Optimized Fusion of Audio-Video Archival Data in Mobile Environments via the DeepSeek Multimodal Algorithm
DOI:
https://doi.org/10.3991/ijim.v19i15.57101Keywords:
mobile environment, audio-video archival data fusion, DeepSeek multimodal algorithm, soft-threshold attention module, polarized loss functionAbstract
With the widespread adoption of mobile intelligent devices and the rapid development of 5G technology, audio-video archival data have been increasingly utilized in mobile scenarios, requiring more advanced multimodal fusion capabilities to support intelligent and mobile archival management. However, limitations in mobile device computing power, unstable network conditions, and challenges posed by the spatiotemporal asynchrony and semantic heterogeneity of audio and video data have rendered traditional fusion approaches inadequate in balancing accuracy with low-power, real-time processing on mobile platforms.

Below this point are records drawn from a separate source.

(* ===== verification/Brain.v ===== *)
(** The explanation of evidence by a language model (crates/argos-brain/src/lib.rs and
    validation.rs): the catalog of the rows a model may cite, the checks of its answer,
    the text that is shown, and the request to a provider, which may answer anything. *)
From Stdlib Require Import ZArith Lia Ascii.
From stdpp Require Import base gmap sets strings list pretty sorting.
From S2P Require Import Prelude F64 RustPath RustStr Common Kernel Response ProcMon Engine PolicyTrust Outbox Semantic Agent Simulation Evidence.
#[local] Open Scope Z_scope.

(** * Citations and answers *)

Inductive Kind : Set := Files | Detections | Processes | Responses | Context.
#[export] Instance Kind_eq_dec : EqDecision Kind.
Proof. solve_decision. Defined.
(** The order of the declaration. *)
Definition kind_index (k : Kind) : Z :=
  match k with Files => 0 | Detections => 1 | Processes => 2 | Responses => 3 | Context => 4 end.
Definition kind_at (n : Z) : option Kind :=
  List.find (fun k => kind_index k =? n) [Files; Detections; Processes; Responses; Context].
#[export] Instance Kind_countable : Countable Kind.
Proof. refine (inj_countable kind_index kind_at _). by intros []. Defined.
#[export] Instance ord_Kind : Ord Kind := fun x y => cmp (kind_index x) (kind_index y).
#[export] Instance ord_laws_Kind : OrdLaws Kind.
Proof.
  assert (forall x y, kind_index x = kind_index y -> x = y) as Hinj by by intros [] [].
  split; unfold cmp, ord_Kind.
  - intros x y. rewrite cmp_eq. split; [apply Hinj|by intros ->].
  - intros x y. apply cmp_antisym.
  - intros x y z. apply cmp_trans.
Qed.
Definition label (k : Kind) : string :=
  match k with
  | Files => "files" | Detections => "detections" | Processes => "processes" | Responses => "responses" | Context => "context"
  end.

Record Citation := mkCitation {
  ci_kind : Kind;
  ci_id : Z;
  ci_host : string;
  ci_timestamp_ms : option Z;
}.
Record Claim := mkClaim {
  cl_text : string;
  cl_evidence : list Citation;
  cl_absence_claim : bool;
}.
Record Answer := mkAnswer {
  an_facts : list Claim;
  an_inferences : list Claim;
  an_unknowns : list Claim;
}.
Record Catalog := mkCatalog {
  ca_entries : gmap (Kind * Z) Citation;
  ca_from_ms : option Z;
  ca_to_ms : option Z;
  ca_incomplete : bool;
  ca_legacy : bool;
  ca_coverage : list string;
}.

Inductive BrainError :=
  | MissingApiKey
  | Config (message : string)
  | Http
  | Api (status : Z) (message : string)
  | EmptyResponse
  | Validation (reason : string)
  | SizeLimit (what : string)
  | Read.
Definition invalid (reason : string) : BrainError := Validation reason.

(** * The catalog *)

Definition catalog_page {T} (name : string) (page : EvidencePage T) (c : Catalog) : result Catalog BrainError :=
  let loaded := zlen (pg_rows page) in
  let? _ := guard ((10000 <? loaded) || (pg_total_rows page <? loaded)
                   || negb (Bool.eqb (pg_truncated page) (loaded <? pg_total_rows page)))
              (invalid "근거 조회 건수·누락 표시가 일치하지 않습니다") in
  Ok (mkCatalog (ca_entries c) (ca_from_ms c) (ca_to_ms c) (ca_incomplete c || pg_truncated page) (ca_legacy c)
        (ca_coverage c ++ [name +:+ ": " +:+ pretty loaded +:+ "/" +:+ pretty (pg_total_rows page) +:+ "건"])).

Definition catalog_insert (bundle : EvidenceBundle) (c : Catalog) (row : Kind * Z * Z * Z) : result Catalog BrainError :=
  let '(kind, id, timestamp, pid) := row in
  let? _ := guard ((id <=? 0) || (timestamp <? eb_from_ms bundle) || (eb_to_ms bundle <? timestamp)
                   || is_some_and (eb_pid bundle) (fun selected => negb (selected =? pid)))
              (invalid "제공된 근거가 선택한 시간·PID 범위를 벗어났습니다") in
  let? _ := guard (is_some (ca_entries c !! (kind, id))) (invalid "동일 종류의 근거 ID가 중복되었습니다") in
  Ok (mkCatalog (<[(kind, id) := mkCitation kind id "local" (Some timestamp)]> (ca_entries c)) (ca_from_ms c) (ca_to_ms c)
        (ca_incomplete c) (ca_legacy c) (ca_coverage c)).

Existing models based on conventional machine learning or early deep learning architectures have limited the ability to address the fragmentation and asynchrony of multimodal data in mobile environments. Therefore, a DeepSeek-based multimodal algorithm tailored for mobile contexts was proposed in this study. The approach focuses on the design of a soft-threshold attention module, the formulation of a polarized loss function, and the construction of a lightweight fusion network architecture. Dynamic cross-modal feature weighting was employed to optimize computational resource allocation, while the modified loss function enhanced semantic coupling. The network design was adapted to the constraints of mobile hardware to enable efficient and real-time fusion of multimodal data. The outcomes of this study provide a lightweight solution for processing complex audio-video archival data on mobile terminals, offering significant implications for improving archival resource utilization and promoting the integration of archival management with mobile computing technologies.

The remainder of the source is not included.